- [WHAT THIS TASK INVOLVES]
What is needed here is an exact repetition of the records below, beginning at the line that has "Definition contains (needle" and stopping after the line that has "line only if".

##### AVAILABLE DATA #####

(* ===== verification/GaspSpec.v ===== *)
(** What the pattern matcher of [Gasp] prints: the lines of its files that contain the
    pattern, in order. *)
From Stdlib Require Import ZArith Lia.
From S2P Require Import Prelude Gasp.
Open Scope Z_scope.

(** [needle] occurs in [hay]. *)
Definition contains (needle hay : list Z) : Prop := exists before after, hay = before ++ needle ++ after.

Lemma has_prefix_spec needle hay : has_prefix needle hay = true <-> exists after, hay = needle ++ after.
Proof.
  revert hay. induction needle as [|n needle IH]; intros hay; cbn; [naive_solver|].
  destruct hay as [|h hay]; [naive_solver|]. rewrite andb_true_iff, Z.eqb_eq, IH. naive_solver.
Qed.

Lemma strstr_spec hay needle : strstr hay needle = true <-> contains needle hay.
Proof.
  unfold contains. induction hay as [|h hay IH]; cbn [strstr]; rewrite orb_true_iff, has_prefix_spec.
  - split; [|intros (before & after & E); left; destruct before; [by exists after|done]].
    intros [[after E]|]; [by exists [], after|done].
  - rewrite IH. split.
    + intros [[after E]|(before & after & ->)]; [by exists [], after|by exists (h :: before), after].
    + intros ([|b before] & after & E); [left; by exists after|right]. injection E as _ ->. by exists before, after.
Qed.

#[export] Instance contains_dec needle hay : Decision (contains needle hay).
Proof. destruct (strstr hay needle) eqn:E; [left; by apply strstr_spec|right; intros H%strstr_spec; congruence]. Defined.

Lemma strstr_decide hay needle : strstr hay needle = bool_decide (contains needle hay).
Proof. apply eq_true_iff_eq. by rewrite strstr_spec, bool_decide_eq_true. Qed.

(** ** Files *)

(** Lines of ordinary characters that fit in the buffer, each ended by a newline. *)
Definition text_line (l : list Z) : Prop := Forall (fun c => c <> 0 /\ c <> 10) l /\ Z.of_nat (length l) < MAX_LINE_LENGTH - 1.
Definition text_file (ls : list (list Z)) : list Z := concat ((fun l => l ++ [10]) <$> ls).

Definition fold_case (ignore_case : bool) (s : list Z) : list Z := if ignore_case then tolower <$> s else s.

(** The messages for the lines [ls] of a file, numbered from [n] on.  The text is the
    line only if the case is ignored; otherwise it is what was in [orig]. *)
Fixpoint matches (ignore_case number : bool) (name pattern junk : list Z) (n : Z) (ls : list (list Z)) : list message :=
  match ls with
  | [] => []
  | l :: ls' =>
      (if decide (contains pattern (fold_case ignore_case (l ++ [10])))
       then [Match_ name (if number then Some n else None) (if ignore_case then l ++ [10] else junk)] else []) ++
      matches ignore_case number name pattern junk (n + 1) ls'
  end.

Lemma c_string_text l : Forall (fun c => c <> 0) l -> c_string l = l.
Proof. induction 1 as [|c l Hc _ IH]; cbn; [done|]. by rewrite (proj2 (Z.eqb_neq c 0)), IH. Qed.

Lemma matching_loop_run ignore number name pattern junk ls : Forall text_line ls -> forall fuel orig n,
  (length ls < fuel)%nat -> (ignore = false -> orig = junk) -> 0 <= n -> n + Z.of_nat (length ls) < 2 ^ 31 ->
  matching_loop fuel ignore number name (text_file ls) pattern orig n = Ok (matches ignore number name pattern junk n ls).
Proof.
  induction 1 as [|l ls [Hl Hlen] _ IH]; intros [|fuel] orig n Hf Ho Hn Hi; try (cbn in Hf; lia); [done|]. cbn [length] in *.
  unfold text_file. cbn [fmap list_fmap concat]. fold (text_file ls). rewrite <- app_assoc. cbn [app].
  destruct (l ++ 10 :: text_file ls) as [|c0 cs] eqn:E; [by destruct l|]. cbn [matching_loop]. rewrite <- E.
  rewrite fgets_chunk_line by (done || lia). rewrite c_string_text.
  2: { apply Forall_app. split; [eapply Forall_impl; [exact Hl|naive_solver]|by repeat constructor]. }
  rewrite wraps_small by bound_lia. rewrite (IH fuel _ (n + 1)) by ((intros ->; auto) || lia). cbn [rbind matches].
  rewrite strstr_decide. unfold fold_case, normalize.
  destruct ignore; [|rewrite Ho by done]; unfold bool_decide, decide; by destruct (contains_dec _ _).
Qed.

(** ** The program *)

(** The options in front of the pattern: words that begin with a dash. *)
Definition option_word (w : list Z) : Prop := head w = Some 45.
Definition has_option (c : Z) (options : list (list Z)) : bool := existsb (is_letter_in c) options.

Lemma options_loop_run options pattern names : Forall option_word options -> ~ option_word pattern \/ length names = 1%nat ->
  names <> [] -> forall i n, options_loop (options ++ pattern :: names) i n =
    (i || has_option 105 options, n || has_option 110 options, pattern :: names).
Proof.
  intros Ho Hp Hne. induction Ho as [|w options Hw _ IH]; intros i n.
  - cbn [app has_option existsb]. rewrite !orb_false_r. destruct names as [|f1 [|f2 names]]; [done|done|]. cbn [options_loop].
    destruct pattern as [|c pattern]; [done|]. destruct (decide (c = 45)) as [->|Hc]; [by destruct Hp as [Hp|]; [destruct Hp|]|].
    repeat (destruct c as [|c|c]; try done).
  - destruct w as [|c w]; [done|]. injection Hw as ->. cbn [app options_loop].
    destruct (options ++ pattern :: names) as [|a [|b rest]] eqn:E.
    + by destruct options.
    + destruct options as [|? [|]]; cbn in E; [|done|done]. by destruct names.
    + rewrite IH. unfold should_ignore_case, should_contain_number_lines, has_option. cbn [existsb]. by destruct i, n.
Qed.

(** What [gasp] prints for one file. *)
Definition file_messages (fs : list Z -> option (list (list Z) * bool)) (ignore number : bool) (pattern junk name : list Z) : list message :=
  match fs name with
  | None => [CannotOpen name]
  | Some (ls, error) => matches ignore number name pattern junk 1 ls ++ if error then [ReadError name] else []
  end.

(** With options, a pattern and files [gasp] prints, for each file in order, a
    message that it cannot be opened, or its lines that contain the pattern - both
    in lower case if an option has an [i] - with their numbers if an option has an
    [n], and a message if reading it failed.  It exits with 0, or with -1 and prints
    nothing if the pattern has more than 100 characters.  Without the option [i]
    the text printed is not the line but what the uninitialised [orig] held. *)
Theorem gasp_prints fs junk fuel options pattern names (Hoptions : Forall option_word options)
    (Hpattern : ~ option_word pattern \/ length names = 1%nat) (Hnames : names <> [])
    (Hfiles : forall name ls error, name ∈ names -> fs name = Some (ls, error) ->
       Forall text_line ls /\ (length ls < fuel)%nat /\ Z.of_nat (length ls) < 2 ^ 31 - 1) :
  let ignore := has_option 105 options in
  gasp_main (fun name => '(ls, error) ← fs name; Some (text_file ls, error)) junk fuel (options ++ pattern :: names) =
  Ok (if decide (Z.of_nat (length pattern) <= MAX_PATTERN_LENGTH)
      then mk_outcome 0 (concat (file_messages fs ignore (has_option 110 options) (fold_case ignore pattern) junk <$> names))
      else mk_outcome (-1) []).
Proof.
  cbv zeta. unfold gasp_main. rewrite length_app. cbn [length].
  destruct (Z.ltb_spec (Z.of_nat (length options + S (length names)) + 1) 3); [destruct names; [done|cbn in *; lia]|].
  rewrite options_loop_run by done. cbn [orb]. destruct (Z.ltb_spec MAX_PATTERN_LENGTH (Z.of_nat (length pattern))); destruct (decide _); try lia; [done|].
  set (ignore := has_option 105 options). set (number := has_option 110 options).
  change (if ignore then normalize pattern else pattern) with (fold_case ignore pattern).
  match goal with |- (let? out := ?f in _) = _ => enough (f = Ok (concat (file_messages fs ignore number (fold_case ignore pattern) junk <$> names))) as -> by done end.
  clear - Hfiles. induction names as [|name names IH]; [done|]. cbn [files_loop fmap list_fmap concat].
  rewrite IH by (intros ? ? ? ?; apply Hfiles; by right).
  destruct (fs name) as [[ls error]|] eqn:E; cbn [mbind option_bind rbind]; [|unfold file_messages; by rewrite E].
  destruct (Hfiles name ls error ltac:(by left) E) as (Hls & Hf & Hi). unfold do_pattern_matching, file_messages.
  rewrite E, (matching_loop_run _ _ _ _ junk) by (done || lia). done.
Qed.

(** One file, named [f], with the lines [Ab], [bc] and [xx]. *)
Definition sample_fs (name : list Z) : option (list (list Z) * bool) :=
  if decide (name = [102]) then Some ([[65; 98]; [98; 99]; [120; 120]], false) else None.

Lemma gasp_prints_witness :
  gasp_main (fun name => '(ls, error) ← sample_fs name; Some (text_file ls, error)) [63] 10 [[45; 105; 110]; [66]; [102]; [103]] =
  Ok (mk_outcome 0 [Match_ [102] (Some 1) [65; 98; 10]; Match_ [102] (Some 2) [98; 99; 10]; CannotOpen [103]]).
Proof.
  refine (eq_trans (gasp_prints sample_fs [63] 10 [[45; 105; 110]] [66] [[102]; [103]] _ _ _ _) _); [by repeat constructor|by left|done| |by vm_compute].
  intros name ls error _. unfold sample_fs. destruct (decide (name = [102])); [|done]. intros [= <- <-]. split; [|cbn; lia].
  by repeat (constructor || (split; [by repeat constructor|done])).
Defined.

(** A line longer than the buffer is read in pieces, which are counted as lines. *)
Example long_line : exists text,
  gasp_main (fun _ => Some (replicate 600 97 ++ [98; 10], false)) [63] 10 [[45; 105; 110]; [98]; [102]] = Ok (mk_outcome 0 [Match_ [102] (Some 2) text]).
Proof. eexists. by vm_compute. Qed.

#####

- [OUTPUT OF THE TASK]
Definition contains (needle hay : list Z) : Prop := exists before after, hay = before ++ needle ++ after.

Lemma has_prefix_spec needle hay : has_prefix needle hay = true <-> exists after, hay = needle ++ after.
Proof.
  revert hay. induction needle as [|n needle IH]; intros hay; cbn; [naive_solver|].
  destruct hay as [|h hay]; [naive_solver|]. rewrite andb_true_iff, Z.eqb_eq, IH. naive_solver.
Qed.

Lemma strstr_spec hay needle : strstr hay needle = true <-> contains needle hay.
Proof.
  unfold contains. induction hay as [|h hay IH]; cbn [strstr]; rewrite orb_true_iff, has_prefix_spec.
  - split; [|intros (before & after & E); left; destruct before; [by exists after|done]].
    intros [[after E]|]; [by exists [], after|done].
  - rewrite IH. split.
    + intros [[after E]|(before & after & ->)]; [by exists [], after|by exists (h :: before), after].
    + intros ([|b before] & after & E); [left; by exists after|right]. injection E as _ ->. by exists before, after.
Qed.

#[export] Instance contains_dec needle hay : Decision (contains needle hay).
Proof. destruct (strstr hay needle) eqn:E; [left; by apply strstr_spec|right; intros H%strstr_spec; congruence]. Defined.

Lemma strstr_decide hay needle : strstr hay needle = bool_decide (contains needle hay).
Proof. apply eq_true_iff_eq. by rewrite strstr_spec, bool_decide_eq_true. Qed.

(** ** Files *)

(** Lines of ordinary characters that fit in the buffer, each ended by a newline. *)
Definition text_line (l : list Z) : Prop := Forall (fun c => c <> 0 /\ c <> 10) l /\ Z.of_nat (length l) < MAX_LINE_LENGTH - 1.
Definition text_file (ls : list (list Z)) : list Z := concat ((fun l => l ++ [10]) <$> ls).

Definition fold_case (ignore_case : bool) (s : list Z) : list Z := if ignore_case then tolower <$> s else s.

(** The messages for the lines [ls] of a file, numbered from [n] on.  The text is the
    line only if the case is ignored; otherwise it is what was in [orig]. *)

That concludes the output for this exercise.